Dataset entries:
================
Lemma group_sizes (key : RequestRow -> string) keys rows :
  List.NoDup keys -> (forall r, In r rows -> In (key r) keys) ->
  fold_right (fun k n => Z.of_nat (length (List.filter (fun r => String.eqb (key r) k) rows)) + n) 0 keys
  = Z.of_nat (length rows).
Proof.
  intros Hnd. induction rows as [|r rows IH]; intros Hin.
  - clear. induction keys as [|k ks IHk]; [done|]. simpl in *. rewrite IHk. done.
  - assert (Hs : forall ks : list string,
      fold_right (fun k n => Z.of_nat (length (List.filter (fun r => String.eqb (key r) k) (r :: rows))) + n) 0 ks
      = fold_right (fun k n => (if String.eqb (key r) k then 1 else 0) + n) 0 ks
        + fold_right (fun k n => Z.of_nat (length (List.filter (fun r => String.eqb (key r) k) rows)) + n) 0 ks).
    { induction ks as [|k ks IHk]; [done|]. cbn [fold_right List.filter] in *. rewrite IHk.
      destruct (String.eqb (key r) k); cbn [length]; lia. }
    rewrite Hs, IH, (sum_eqb_one (key r) keys (fun _ => 0)); [cbn [length]; lia|done| |].
    + apply Hin. by left.
    + intros q Hq. apply Hin. by right.
Qed.

(** Groups are named by their keys, and their sizes sum to the rows. *)
Lemma group_by_spec {A} (key : RequestRow -> string) (mk : string -> AggregateRow -> A)
    (agg : A -> AggregateRow) (name : A -> string) rows :
  (forall k a, agg (mk k a) = a) -> (forall k a, name (mk k a) = k) ->
  fold_right (fun g n => total_requests (agg g) + n) 0 (group_by key mk rows) = Z.of_nat (length rows) /\
  map name (group_by key mk rows) = sql_groups (map key rows).
Proof.
  intros Hagg Hname. unfold group_by. split.
  - rewrite <- (group_sizes key (sql_groups (map key rows)) rows).
    + induction (sql_groups (map key rows)) as [|k ks IH]; [done|]. simpl. by rewrite IH, Hagg.
    + apply sql_groups_NoDup.
    + intros r Hr. apply sql_groups_In. by apply in_map.
  - rewrite map_map. induction (sql_groups (map key rows)) as [|k ks IH]; [done|]. simpl. by rewrite Hname, IH.
Qed.

(** the statistics add up: successes and errors make the total, and the requests of
    the per-tier groups (the rows without a tier under [unknown]) sum to the total of the
    same filters. *)
Theorem stats_add_up (since until : string) (m p : option string) (t : RequestsTable) :
  let agg := query_aggregate since until m p t in
  success_count agg + error_count agg = total_requests agg /\
  fold_right (fun g n => total_requests (tr_agg g) + n) 0 (query_grouped_by_tier since until m p t)
  = total_requests agg /\
  total_requests agg = count_logs (stats_filter since until m p) t.
Proof.
  cbv zeta. split_and!; [apply count_split| |done].
  by apply (group_by_spec tier_or_unknown _ tr_agg tr_tier).
Qed.

(** the pages of a listing partition one list. *)
Lemma pages_of {A} (l : list A) (k n : nat) :
  (length l <= n * k)%nat -> concat (map (fun i => take k (drop (i * k) l)) (seq 0 n)) = l.
Proof.
  revert l. induction n as [|n IH]; intros l Hlen; [destruct l; [done|simpl in Hlen; lia]|].
  simpl. rewrite <- seq_shift, map_map.
  etransitivity; [|apply (take_drop k l)]. f_equal.
  rewrite <- (IH (drop k l)); [|rewrite length_drop; lia].
  f_equal. apply map_ext. intros i. rewrite drop_drop. do 2 f_equal.
Qed.

Lemma Forall2_concat_map {A B} (R : relation B) (f g : A -> list B) l :
  (forall x, Forall2 R (f x) (g x)) -> Forall2 R (concat (map f l)) (concat (map g l)).
Proof. intros Hf. induction l as [|x l IH]; [constructor|]. by apply Forall2_app. Qed.

(** Read one after the other on the same table, the pages of a listing are the matching rows
    in the order of the query, up to rows that tie. *)
Lemma pages_up_to_ties (f : LogFilter) (col dir : string) (per_page : Z) (n : nat) (t : RequestsTable) :
  0 < per_page -> count_logs f t <= Z.of_nat n * per_page ->
  Forall2 (fun r1 r2 => In r1 (List.filter (where_clause f) (rq_rows t)) /\
                        In r2 (List.filter (where_clause f) (rq_rows t)) /\ tied col r1 r2)
    (concat (map (fun i => query_logs f col dir per_page (Z.of_nat i * per_page) t) (seq 0 n)))
    (sort_rows per_page 0 col dir (List.filter (where_clause f) (rq_rows t))).
Proof.
  intros Hpp Hn. unfold query_logs. set (m := List.filter (where_clause f) (rq_rows t)).
  set (l := sort_rows per_page 0 col dir m). set (k := Z.to_nat per_page).
  rewrite <- (pages_of l k n).
  2: { unfold l. rewrite (Permutation_length (sort_rows_perm _ _ _ _ _)). unfold count_logs in Hn. fold m in Hn. unfold k. nia. }
  apply Forall2_concat_map. intros i. replace (Z.to_nat (Z.of_nat i * per_page)) with (i * k)%nat by nia.
  assert (Hp : forall o, Permutation (sort_rows per_page o col dir m) m) by (intros o; apply sort_rows_perm).
  apply Forall2_take, Forall2_drop.
  eapply List.Forall2_impl; [|apply (sortings_tie col dir); [apply sort_rows_sorted..|etransitivity; [apply Hp|symmetry; apply Hp]]].
  intros r1 r2 (Hi & Hj & Ht). split_and!; [by eapply Permutation_in; [apply Hp|]..|done].
Qed.

End Queries.

(** *** Time bounds are compared as text *)

Lemma str_leb_common p a b : str_leb (p +:+ a) (p +:+ b) = str_leb a b.
Proof.
  unfold str_leb, String.leb. induction p as [|c p IH]; [done|]. simpl.
  unfold Ascii.compare. by rewrite N.compare_refl.
Qed.

(** rows store their second with a [Z], the handlers bind bounds with a [+00:00], and
    the column is compared as text.  So a request logged in the very second of [until],
    with or without a fraction, is left out although the comparison is [<=]; the same
    second as [since] is included. *)
Theorem until_second_is_excluded (f : LogFilter) (r : RequestRow) (second frac : string) :
  timestamp (rq_log r) = second +:+ "Z" ->
  (lf_until f = second +:+ "+00:00" \/ lf_until f = second +:+ "." +:+ frac +:+ "+00:00" ->
   where_clause f r = false) /\
  (lf_since f = second +:+ "+00:00" -> str_leb (lf_since f) (timestamp (rq_log r)) = true).
Proof.
  intros Ht. split.
  - intros Hu. unfold where_clause. rewrite Ht.
    assert (Hb : str_leb (second +:+ "Z") (lf_until f) = false)
      by (destruct Hu as [-> | ->]; rewrite str_leb_common; reflexivity).
    rewrite Hb. destruct (str_leb (lf_since f) _); reflexivity.
  - intros ->. rewrite Ht, str_leb_common. reflexivity.
Qed.

(** ** Witnesses *)

(** One way to run the queries. *)
Definition ListEngine : SqlEngine.
Proof.
  refine {| sort_rows := fun _ _ c d => merge_sort (row_before c d);
            sql_total := fun l => fold_left f64_add l f64_zero;
            sql_avg := fun l => f64_div (f64_of_Z (fold_right Z.add 0 l)) (f64_of_Z (Z.of_nat (length l)));
            sql_groups := List.nodup String.string_dec |}.
  - intros. apply merge_sort_Permutation.
  - intros. apply StronglySorted_merge_sort; apply _.
  - reflexivity.
  - intros l. apply List.NoDup_nodup.
  - intros l k. apply List.nodup_In.
Defined.

(** An engine that hands out tied rows the other way round after the first page. *)
Definition TieEngine : SqlEngine.
Proof.
  refine {| sort_rows := fun _ o c d l => merge_sort (row_before c d) (if (o =? 0)%Z then l else reverse l);
            sql_total := @sql_total ListEngine; sql_avg := @sql_avg ListEngine;
            sql_groups := @sql_groups ListEngine |}; try apply ListEngine.
  - intros. rewrite merge_sort_Permutation. case_match; [done|apply reverse_Permutation].
  - intros. apply StronglySorted_merge_sort; apply _.
Defined.

Section StorageWitnesses.
#[local] Existing Instance ListEngine.

Definition log_ex (cid ts : string) (ok : bool) : RequestLog := {|
  correlation_id := cid; timestamp := ts; rl_model := "gpt-4o"; rl_provider := Some "alpha";
  rl_policy := None; rl_streaming := false; rl_input_tokens := None; rl_output_tokens := None;
  rl_cost_sats := None; rl_provider_cost_sats := None; rl_latency_ms := 12; rl_success := ok;
  rl_error_status := None; rl_error_message := None; rl_complexity_score := None; rl_tier := None |}.

Definition table_ex : RequestsTable :=
  insert_log (log_ex "c2" "2026-01-01T00:00:01Z" false)
    (insert_log (log_ex "c1" "2026-01-01T00:00:00Z" true) RequestsTable_new).

Definition all_2026 : LogFilter := stats_filter "2026" "2027" None None.

Lemma until_second_is_excluded_witness :
  where_clause (stats_filter "2026" "2026-01-01T00:00:00+00:00" None None)
    (mkRequestRow 1 (log_ex "c1" "2026-01-01T00:00:00Z" true) None) = false.
Proof.
  apply (until_second_is_excluded _ (mkRequestRow 1 (log_ex "c1" "2026-01-01T00:00:00Z" true) None)
           "2026-01-01T00:00:00" ""); [reflexivity|]. left. reflexivity.
Defined.

(** A stream's insert and completion between the writes of another request, whose statement
    fails: two commands wait in the channel when the writer gets its turn. *)
Definition completion_ex : StreamCompletion := {|
  sc_usage := {| uu_input_tokens := Some 5; uu_output_tokens := Some 7; uu_cost_sats := None |};
  sc_stream_duration_ms := 900; sc_success := true; sc_error_message := None;
  sc_complexity_score := None; sc_tier := Some "standard" |}.

Definition events_ex : list writer_event :=
  [Send (Insert (log_ex "c3" "2026-01-01T00:00:02Z" true)); Send (Insert (log_ex "c9" "2026-01-01T00:00:03Z" true));
   Turn false; Send (UpdateUsage "c3" (sc_usage completion_ex));
   Send (UpdateStreamCompletion "c9" completion_ex); Turn true; Turn true; Turn true].

Lemma channel_completes_streams_witness :
  map shown (rows_of "c9" (wr_table (writer_run events_ex (DbWriter_with_capacity 3 table_ex))))
  = [(true, None, Some 5, Some 900)].
Proof.
  refine (proj1 (channel_completes_streams events_ex 3 table_ex (log_ex "c9" "2026-01-01T00:00:03Z" true)
    completion_ex [Insert (log_ex "c3" "2026-01-01T00:00:02Z" true)] [UpdateUsage "c3" (sc_usage completion_ex)] []
    _ eq_refl _ _ eq_refl)).
  - intros r Hr. cbn in Hr. destruct Hr as [<-|[<-|[]]]; reflexivity.
  - intros cmd Hc. cbn in Hc. destruct Hc as [<-|[<-|[]]]; discriminate.
  - intros ok cmd Hc Hid. cbn in Hc. destruct Hc as [Hc|[Hc|[Hc|[Hc|[]]]]]; injection Hc as <- <-; by try discriminate.
Defined.

End StorageWitnesses.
================
What is being asked: The required answer is the run of lines above, starting at the line with "- intros ->." and ending at the line with "Definition log_ex (cid", reproduced exactly with both ends.

Result:
  - intros ->. rewrite Ht, str_leb_common. reflexivity.
Qed.

(** ** Witnesses *)

(** One way to run the queries. *)
Definition ListEngine : SqlEngine.
Proof.
  refine {| sort_rows := fun _ _ c d => merge_sort (row_before c d);
            sql_total := fun l => fold_left f64_add l f64_zero;
            sql_avg := fun l => f64_div (f64_of_Z (fold_right Z.add 0 l)) (f64_of_Z (Z.of_nat (length l)));
            sql_groups := List.nodup String.string_dec |}.
  - intros. apply merge_sort_Permutation.
  - intros. apply StronglySorted_merge_sort; apply _.
  - reflexivity.
  - intros l. apply List.NoDup_nodup.
  - intros l k. apply List.nodup_In.
Defined.

(** An engine that hands out tied rows the other way round after the first page. *)
Definition TieEngine : SqlEngine.
Proof.
  refine {| sort_rows := fun _ o c d l => merge_sort (row_before c d) (if (o =? 0)%Z then l else reverse l);
            sql_total := @sql_total ListEngine; sql_avg := @sql_avg ListEngine;
            sql_groups := @sql_groups ListEngine |}; try apply ListEngine.
  - intros. rewrite merge_sort_Permutation. case_match; [done|apply reverse_Permutation].
  - intros. apply StronglySorted_merge_sort; apply _.
Defined.

Section StorageWitnesses.
#[local] Existing Instance ListEngine.

Definition log_ex (cid ts : string) (ok : bool) : RequestLog := {|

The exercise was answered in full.